3. Because TCP and TCPP may be deemed to be under common control, both may be deemed to beneficially own the shares of Common Stock beneficially owned by the other, although TCP and TCPP both disclaim such beneficial ownership. If TCP and TCPP are deemed to beneficially own shares of Common Stock held by the other, TCP and TCPP would own 2,471,067 shares of Common Stock in aggregate. Pursuant to Rule 16a-1(4) of the Securities Exchange Act of 1934, as amended (the "Act"), TCP states that this filing shall not be deemed an admission that TCP is, for purposes of Section 16 of the Act or otherwise, the beneficial owner of the shares of Common Stock owned by TCPP.
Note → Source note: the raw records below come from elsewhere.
(* ===== verification/BleSessionSpec.v ===== *)
(** * The vehicle session: fresh counters, bounded retries, end-to-end answers

    An invariant of the session task over every sequence of commands and every
    behaviour of the radio and the car, and the composition of the session with
    the wire below it. *)

From Stdlib Require Import ZArith Lia.
From stdpp Require Import base gmap list.
From S2P Require Import Prelude Bytes Str BleWire BleWireSpec BleSession.

Import BleWire BleSession.
Open Scope Z_scope.

(** ** Counters in a run *)

(** The last counter of each domain after some events. *)
Definition advance1 (m : gmap Domain Z) (e : event) : gmap Domain Z :=
  match e with Installed d c | Signed d c => <[d := c]> m end.
Definition advance (m : gmap Domain Z) (ev : list event) : gmap Domain Z := foldl advance1 m ev.

(** Every signature uses the successor of the counter its session was installed
    with or last used, and stays within 32 bits. *)
Fixpoint counters_ok (m : gmap Domain Z) (ev : list event) : Prop :=
  match ev with
  | [] => True
  | Installed d c :: rest => counters_ok (<[d := c]> m) rest
  | Signed d c :: rest => (exists x, m !! d = Some x /\ c = x + 1 /\ 0 < c <= U32_MAX) /\ counters_ok (<[d := c]> m) rest
  end.

Lemma advance_app m e1 e2 : advance m (e1 ++ e2) = advance (advance m e1) e2.
Proof. apply foldl_app. Qed.

Lemma counters_ok_app m e1 e2 : counters_ok m e1 -> counters_ok (advance m e1) e2 -> counters_ok m (e1 ++ e2).
Proof.
  revert m. induction e1 as [|[d c|d c] e1 IH]; intros m; cbn; [done|apply IH|]. intros [H1 H2] H3. split; [done|by apply IH].
Qed.

Record Inv (m : gmap Domain Z) (s : SessionState) : Prop := {
  inv_offline : conn s = None -> domains s = ∅;
  inv_forced : is_Some (conn s) -> last_force_reconnect_at s = None;
  inv_counter : forall d ds, domains s !! d = Some ds -> m !! d = Some (ds_counter ds) /\ 0 <= ds_counter ds <= U32_MAX;
}.

(** Steps that keep the link, its sessions and the force mark. *)
Lemma inv_same m s s' :
  Inv m s -> (is_Some (conn s) <-> is_Some (conn s')) -> domains s' = domains s ->
  last_force_reconnect_at s' = last_force_reconnect_at s -> Inv m s'.
Proof.
  intros [H1 H2 H3] Hc Hd Hf. constructor.
  - intros E. rewrite Hd. apply H1. destruct (conn s) eqn:Es; [|done].
    destruct (proj1 Hc ltac:(done)) as [? Hs]. congruence.
  - intros H. rewrite Hf. apply H2. by apply Hc.
  - intros d ds. rewrite Hd. apply H3.
Qed.

Lemma inv_drop m s d : Inv m s -> Inv m (drop_domain d s).
Proof.
  intros [H1 H2 H3]. constructor; cbn; [intros E; by rewrite H1, delete_empty|done|].
  intros d' ds [_ H]%lookup_delete_Some. by apply H3.
Qed.

Lemma inv_torn m s r f : Inv m (tear_down r f s).
Proof. constructor; cbn; [done|by intros [? ?]|]. intros d ds H. by rewrite lookup_empty in H. Qed.

Lemma inv_install m s d info key at_ :
  0 <= si_counter info <= U32_MAX -> is_Some (conn s) -> Inv m s -> Inv (<[d := si_counter info]> m) (install d info key at_ s).
Proof.
  intros Hc [c Hs] [H1 H2 H3]. constructor; cbn; [congruence|done|].
  intros d' ds. destruct (decide (d' = d)) as [->|Hne].
  - rewrite !lookup_insert_eq. intros [= <-]. done.
  - rewrite !lookup_insert_ne by done. apply H3.
Qed.

Section Run.
Context (P : Codec) (C : Crypto) (pub vin get_status add_key : list Z).
Context (Hinfo : forall b i, decode_info P b = Some i -> 0 <= si_counter i <= U32_MAX).

Notation try_once := (try_signed_request_once P C pub vin).
Notation request_loop := (request_loop P C pub vin).

Lemma ensure_connected_inv m a s : Inv m s ->
  Inv m (snd (ensure_connected a s)) /\ (fst (ensure_connected a s) = Ok tt -> is_Some (conn (snd (ensure_connected a s)))).
Proof.
  intros Hi. unfold ensure_connected. destruct (conn s) as [c|] eqn:Ec; [cbn; by rewrite Ec|].
  assert (Inv m (grow_backoff (note_connect_failure s)) /\ Inv m (grow_backoff (note_connect_failure (with_adapter s)))) as [Hb1 Hb2].
  { split; (apply (inv_same m s); [done| |done|done]); done. }
  destruct (_ && _); [done|]. destruct (a_open a); [|done]. cbn. split; [|done].
  constructor; cbn; [done|done|]. intros d ds. rewrite (inv_offline _ _ Hi Ec). by rewrite lookup_empty.
Qed.

Lemma parse_counter b i : parse_response P b = Ok i -> 0 <= si_counter i <= U32_MAX.
Proof.
  unfold parse_response. repeat case_match; intros; simplify_eq; by eapply Hinfo.
Qed.

Lemma request_counter d u l c i : fst (request_session_info P pub d u l c) = Ok i -> 0 <= si_counter i <= U32_MAX.
Proof.
  unfold request_session_info. destruct (our_correlators _ _). destruct (round_trip _ _ _ _) as [[r c'] ?]. cbn [fst].
  destruct r; cbn; [apply parse_counter|done].
Qed.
4. On June 8, 2007, TCP and TCPP purchased an aggregate of 2,100 shares of Common Stock on the American Stock Exchange. TCP purchased 2,089 shares of Common Stock at a purchase price of $11.72 per share and TCPP purchased 11 share of Common Stock at a purchase price of $11.72 per share. Prior to the June 8, 2007 purchase, TCP owned 2,456,095 shares of Common Stock and TCPP owned 12,872 shares of Common Stock. Subsequent to the June 8, 2007 purchase, TCP owns 2,458,184 shares of Common Stock and TCPP owns 12,883 shares of Common Stock.
Remarks:
TINICUM CAPITAL PARTNERS II, L.P. By: TINICUM LANTERN II, L.L.C. /s/ Eric Ruttenberg, as Co-Managing Member 08/15/2007
** Signature of Reporting Person Date
Reminder: Report on a separate line for each class of securities beneficially owned directly or indirectly.
* If the form is filed by more than one reporting person, see Instruction 4 (b)(v).
** Intentional misstatements or omissions of facts constitute Federal Criminal Violations See 18 U.S.C. 1001 and 15 U.S.C. 78ff(a).